A complete response lists each line of the data below that includes the word "command".
========================================
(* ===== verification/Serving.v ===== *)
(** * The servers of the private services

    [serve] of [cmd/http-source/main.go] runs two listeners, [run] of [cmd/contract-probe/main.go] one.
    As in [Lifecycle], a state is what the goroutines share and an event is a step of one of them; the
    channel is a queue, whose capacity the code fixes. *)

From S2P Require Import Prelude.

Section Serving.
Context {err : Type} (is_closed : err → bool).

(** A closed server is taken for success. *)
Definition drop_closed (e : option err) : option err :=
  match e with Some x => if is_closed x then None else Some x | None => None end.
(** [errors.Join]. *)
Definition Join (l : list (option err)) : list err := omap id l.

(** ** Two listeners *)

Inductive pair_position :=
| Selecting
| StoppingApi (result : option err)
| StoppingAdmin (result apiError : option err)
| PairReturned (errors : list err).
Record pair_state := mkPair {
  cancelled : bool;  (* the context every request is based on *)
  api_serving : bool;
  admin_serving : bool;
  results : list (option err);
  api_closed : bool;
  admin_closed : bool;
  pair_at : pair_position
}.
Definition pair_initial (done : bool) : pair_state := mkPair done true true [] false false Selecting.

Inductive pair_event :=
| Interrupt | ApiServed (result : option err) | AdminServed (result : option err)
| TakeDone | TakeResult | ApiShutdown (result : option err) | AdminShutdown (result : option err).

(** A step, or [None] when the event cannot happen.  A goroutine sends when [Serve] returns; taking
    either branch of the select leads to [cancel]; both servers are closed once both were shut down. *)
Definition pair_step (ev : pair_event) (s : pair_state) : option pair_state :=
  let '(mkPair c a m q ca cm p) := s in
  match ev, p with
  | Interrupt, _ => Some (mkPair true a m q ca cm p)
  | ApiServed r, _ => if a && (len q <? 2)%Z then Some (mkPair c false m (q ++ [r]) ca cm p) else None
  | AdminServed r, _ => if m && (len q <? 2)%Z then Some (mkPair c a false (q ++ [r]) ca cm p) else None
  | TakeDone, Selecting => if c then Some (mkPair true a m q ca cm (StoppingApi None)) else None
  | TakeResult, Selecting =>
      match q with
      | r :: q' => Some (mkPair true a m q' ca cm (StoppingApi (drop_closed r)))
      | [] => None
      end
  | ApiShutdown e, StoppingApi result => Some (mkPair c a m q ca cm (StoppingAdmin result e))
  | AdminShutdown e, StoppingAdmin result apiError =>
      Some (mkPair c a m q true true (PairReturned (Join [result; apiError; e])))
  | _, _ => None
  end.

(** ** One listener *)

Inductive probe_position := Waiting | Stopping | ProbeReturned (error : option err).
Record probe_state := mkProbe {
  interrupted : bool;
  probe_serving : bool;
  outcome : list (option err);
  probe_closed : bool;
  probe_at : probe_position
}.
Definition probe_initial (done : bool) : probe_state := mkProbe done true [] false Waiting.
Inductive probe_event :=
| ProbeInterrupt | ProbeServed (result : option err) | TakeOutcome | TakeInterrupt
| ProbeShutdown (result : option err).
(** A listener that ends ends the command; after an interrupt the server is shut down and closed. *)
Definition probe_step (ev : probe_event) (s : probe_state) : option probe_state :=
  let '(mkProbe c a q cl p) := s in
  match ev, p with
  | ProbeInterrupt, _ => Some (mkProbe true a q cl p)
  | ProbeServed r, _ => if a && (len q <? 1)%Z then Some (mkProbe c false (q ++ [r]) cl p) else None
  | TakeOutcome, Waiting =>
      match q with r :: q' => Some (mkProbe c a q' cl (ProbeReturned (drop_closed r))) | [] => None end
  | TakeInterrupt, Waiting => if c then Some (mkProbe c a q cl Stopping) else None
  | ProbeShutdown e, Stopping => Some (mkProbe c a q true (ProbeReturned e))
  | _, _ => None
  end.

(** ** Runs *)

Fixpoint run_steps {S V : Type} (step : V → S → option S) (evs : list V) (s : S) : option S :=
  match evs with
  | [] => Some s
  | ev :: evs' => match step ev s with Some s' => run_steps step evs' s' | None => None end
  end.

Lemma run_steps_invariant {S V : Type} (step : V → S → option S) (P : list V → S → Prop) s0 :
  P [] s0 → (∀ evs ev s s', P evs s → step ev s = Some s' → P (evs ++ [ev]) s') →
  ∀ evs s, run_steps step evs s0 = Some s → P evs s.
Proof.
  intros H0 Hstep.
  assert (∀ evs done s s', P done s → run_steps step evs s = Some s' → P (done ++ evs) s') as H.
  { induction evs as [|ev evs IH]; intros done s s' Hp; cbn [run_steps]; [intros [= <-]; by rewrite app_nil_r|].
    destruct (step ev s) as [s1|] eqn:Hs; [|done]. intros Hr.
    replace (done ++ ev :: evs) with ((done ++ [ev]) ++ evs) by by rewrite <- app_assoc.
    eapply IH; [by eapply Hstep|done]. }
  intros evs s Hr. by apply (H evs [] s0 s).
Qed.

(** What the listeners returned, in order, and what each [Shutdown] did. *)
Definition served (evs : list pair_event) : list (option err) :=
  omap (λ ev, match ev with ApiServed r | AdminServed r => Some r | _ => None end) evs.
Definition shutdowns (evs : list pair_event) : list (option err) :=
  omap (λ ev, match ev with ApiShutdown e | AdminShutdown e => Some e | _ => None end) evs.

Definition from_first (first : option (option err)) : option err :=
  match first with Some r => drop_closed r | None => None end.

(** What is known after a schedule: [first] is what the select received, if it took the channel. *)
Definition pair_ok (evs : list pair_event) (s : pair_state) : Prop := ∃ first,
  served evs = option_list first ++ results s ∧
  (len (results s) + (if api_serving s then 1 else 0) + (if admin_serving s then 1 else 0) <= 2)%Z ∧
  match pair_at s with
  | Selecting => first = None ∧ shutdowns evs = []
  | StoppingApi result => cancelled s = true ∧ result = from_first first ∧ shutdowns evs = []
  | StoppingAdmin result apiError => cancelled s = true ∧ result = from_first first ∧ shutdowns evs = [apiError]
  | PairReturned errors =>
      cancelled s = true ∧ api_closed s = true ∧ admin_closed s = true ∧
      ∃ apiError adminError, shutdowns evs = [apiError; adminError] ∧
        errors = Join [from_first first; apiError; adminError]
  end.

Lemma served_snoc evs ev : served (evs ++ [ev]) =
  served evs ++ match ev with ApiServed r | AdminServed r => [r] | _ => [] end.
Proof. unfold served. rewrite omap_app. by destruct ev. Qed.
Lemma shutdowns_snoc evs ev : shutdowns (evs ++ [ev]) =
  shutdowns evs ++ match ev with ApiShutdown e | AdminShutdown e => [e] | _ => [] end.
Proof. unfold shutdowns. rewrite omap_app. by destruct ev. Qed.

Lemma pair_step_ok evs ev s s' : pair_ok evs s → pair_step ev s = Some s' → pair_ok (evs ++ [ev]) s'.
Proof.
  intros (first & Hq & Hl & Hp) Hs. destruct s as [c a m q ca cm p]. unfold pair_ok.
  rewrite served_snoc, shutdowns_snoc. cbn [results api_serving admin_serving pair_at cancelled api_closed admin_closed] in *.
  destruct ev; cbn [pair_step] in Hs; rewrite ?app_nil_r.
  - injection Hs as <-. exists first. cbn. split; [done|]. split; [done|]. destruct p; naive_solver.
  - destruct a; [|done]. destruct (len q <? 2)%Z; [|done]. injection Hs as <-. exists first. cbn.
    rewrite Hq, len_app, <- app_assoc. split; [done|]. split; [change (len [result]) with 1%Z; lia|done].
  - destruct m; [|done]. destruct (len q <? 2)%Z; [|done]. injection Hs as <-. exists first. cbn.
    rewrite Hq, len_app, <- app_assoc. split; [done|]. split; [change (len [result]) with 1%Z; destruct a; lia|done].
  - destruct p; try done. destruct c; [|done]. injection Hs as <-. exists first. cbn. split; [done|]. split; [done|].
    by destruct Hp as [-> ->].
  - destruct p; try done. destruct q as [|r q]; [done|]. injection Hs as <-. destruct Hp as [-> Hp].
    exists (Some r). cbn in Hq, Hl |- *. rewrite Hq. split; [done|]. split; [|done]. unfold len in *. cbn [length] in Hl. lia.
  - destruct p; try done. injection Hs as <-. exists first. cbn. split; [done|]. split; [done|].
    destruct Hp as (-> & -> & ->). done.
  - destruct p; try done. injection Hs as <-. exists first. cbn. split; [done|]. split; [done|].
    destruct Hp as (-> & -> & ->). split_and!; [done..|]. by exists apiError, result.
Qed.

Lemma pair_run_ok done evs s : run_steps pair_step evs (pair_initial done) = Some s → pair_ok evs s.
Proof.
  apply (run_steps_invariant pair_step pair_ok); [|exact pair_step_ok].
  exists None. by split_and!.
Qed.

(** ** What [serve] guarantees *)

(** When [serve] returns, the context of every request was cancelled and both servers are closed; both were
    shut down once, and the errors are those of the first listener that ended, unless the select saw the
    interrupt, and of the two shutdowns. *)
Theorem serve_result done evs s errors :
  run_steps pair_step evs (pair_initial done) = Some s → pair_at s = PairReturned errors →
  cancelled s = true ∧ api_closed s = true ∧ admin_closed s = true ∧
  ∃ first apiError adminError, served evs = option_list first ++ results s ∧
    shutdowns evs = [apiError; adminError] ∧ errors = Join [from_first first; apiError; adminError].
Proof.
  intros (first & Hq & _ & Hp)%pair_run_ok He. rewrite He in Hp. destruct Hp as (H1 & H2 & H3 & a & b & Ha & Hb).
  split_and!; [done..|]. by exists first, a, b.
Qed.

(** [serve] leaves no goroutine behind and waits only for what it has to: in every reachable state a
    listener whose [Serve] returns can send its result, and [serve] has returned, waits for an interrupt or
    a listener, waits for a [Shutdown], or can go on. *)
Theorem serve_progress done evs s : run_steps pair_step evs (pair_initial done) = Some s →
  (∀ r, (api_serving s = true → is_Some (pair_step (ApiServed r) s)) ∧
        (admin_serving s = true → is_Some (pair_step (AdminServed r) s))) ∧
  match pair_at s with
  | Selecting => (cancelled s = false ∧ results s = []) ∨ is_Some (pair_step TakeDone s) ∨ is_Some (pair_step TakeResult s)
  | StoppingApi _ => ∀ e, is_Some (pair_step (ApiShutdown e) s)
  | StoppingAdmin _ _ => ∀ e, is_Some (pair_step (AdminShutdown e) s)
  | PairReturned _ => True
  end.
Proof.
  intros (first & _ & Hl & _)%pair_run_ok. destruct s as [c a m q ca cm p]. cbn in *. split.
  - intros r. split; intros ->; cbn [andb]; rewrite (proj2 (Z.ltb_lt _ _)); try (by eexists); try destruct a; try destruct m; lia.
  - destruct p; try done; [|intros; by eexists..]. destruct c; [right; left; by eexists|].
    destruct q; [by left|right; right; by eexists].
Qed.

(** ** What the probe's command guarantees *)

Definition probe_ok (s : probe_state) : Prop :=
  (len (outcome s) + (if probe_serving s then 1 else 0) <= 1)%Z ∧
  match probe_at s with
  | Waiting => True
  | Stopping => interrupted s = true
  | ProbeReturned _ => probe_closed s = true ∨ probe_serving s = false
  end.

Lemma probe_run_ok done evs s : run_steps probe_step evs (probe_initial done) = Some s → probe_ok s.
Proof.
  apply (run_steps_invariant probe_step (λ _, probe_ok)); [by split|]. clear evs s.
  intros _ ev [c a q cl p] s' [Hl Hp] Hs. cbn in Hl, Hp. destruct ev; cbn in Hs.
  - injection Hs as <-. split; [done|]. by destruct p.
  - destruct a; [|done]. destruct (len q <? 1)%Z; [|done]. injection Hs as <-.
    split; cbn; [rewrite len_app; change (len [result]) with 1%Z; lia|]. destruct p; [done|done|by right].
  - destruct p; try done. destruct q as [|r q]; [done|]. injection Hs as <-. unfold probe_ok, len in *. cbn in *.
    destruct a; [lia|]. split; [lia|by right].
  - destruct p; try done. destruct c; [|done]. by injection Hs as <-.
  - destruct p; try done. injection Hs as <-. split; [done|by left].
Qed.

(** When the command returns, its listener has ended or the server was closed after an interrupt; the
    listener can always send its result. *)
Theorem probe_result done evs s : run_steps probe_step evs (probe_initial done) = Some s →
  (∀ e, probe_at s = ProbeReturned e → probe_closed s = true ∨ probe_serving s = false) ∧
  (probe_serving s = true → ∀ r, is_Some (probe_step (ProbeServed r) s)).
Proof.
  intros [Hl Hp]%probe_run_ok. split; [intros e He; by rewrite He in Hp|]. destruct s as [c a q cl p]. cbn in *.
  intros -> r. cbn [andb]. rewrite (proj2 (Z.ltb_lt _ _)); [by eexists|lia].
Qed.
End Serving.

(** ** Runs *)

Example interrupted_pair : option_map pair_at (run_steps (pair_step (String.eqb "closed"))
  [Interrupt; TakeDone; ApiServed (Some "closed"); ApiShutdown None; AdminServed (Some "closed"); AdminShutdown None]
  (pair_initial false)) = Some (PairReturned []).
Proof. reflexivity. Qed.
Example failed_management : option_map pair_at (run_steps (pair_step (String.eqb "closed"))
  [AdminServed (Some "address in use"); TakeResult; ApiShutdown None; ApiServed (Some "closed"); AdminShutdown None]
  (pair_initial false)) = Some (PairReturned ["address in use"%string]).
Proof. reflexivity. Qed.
========================================
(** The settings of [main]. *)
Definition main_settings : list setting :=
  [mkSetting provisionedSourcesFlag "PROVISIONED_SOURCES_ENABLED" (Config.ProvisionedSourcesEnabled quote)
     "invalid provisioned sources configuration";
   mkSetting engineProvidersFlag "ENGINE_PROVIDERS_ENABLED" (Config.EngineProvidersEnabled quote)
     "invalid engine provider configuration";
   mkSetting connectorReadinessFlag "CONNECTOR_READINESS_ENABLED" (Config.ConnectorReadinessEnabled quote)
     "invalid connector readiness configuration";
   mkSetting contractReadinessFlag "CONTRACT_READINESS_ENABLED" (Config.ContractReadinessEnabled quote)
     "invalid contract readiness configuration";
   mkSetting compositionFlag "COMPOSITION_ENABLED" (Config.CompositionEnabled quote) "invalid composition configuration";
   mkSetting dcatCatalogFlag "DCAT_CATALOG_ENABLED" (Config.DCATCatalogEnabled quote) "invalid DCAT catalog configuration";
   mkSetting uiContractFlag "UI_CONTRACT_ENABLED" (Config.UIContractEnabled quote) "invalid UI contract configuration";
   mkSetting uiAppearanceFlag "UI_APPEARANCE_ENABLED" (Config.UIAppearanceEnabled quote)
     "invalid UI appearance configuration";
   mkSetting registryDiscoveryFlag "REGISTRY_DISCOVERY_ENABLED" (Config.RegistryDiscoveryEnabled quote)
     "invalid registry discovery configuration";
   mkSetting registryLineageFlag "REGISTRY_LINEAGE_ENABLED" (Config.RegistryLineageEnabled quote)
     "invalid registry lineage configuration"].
========================================
= TASK RESULT =
(** A listener that ends ends the command; after an interrupt the server is shut down and closed. *)
(** ** What the probe's command guarantees *)
(** When the command returns, its listener has ended or the server was closed after an interrupt; the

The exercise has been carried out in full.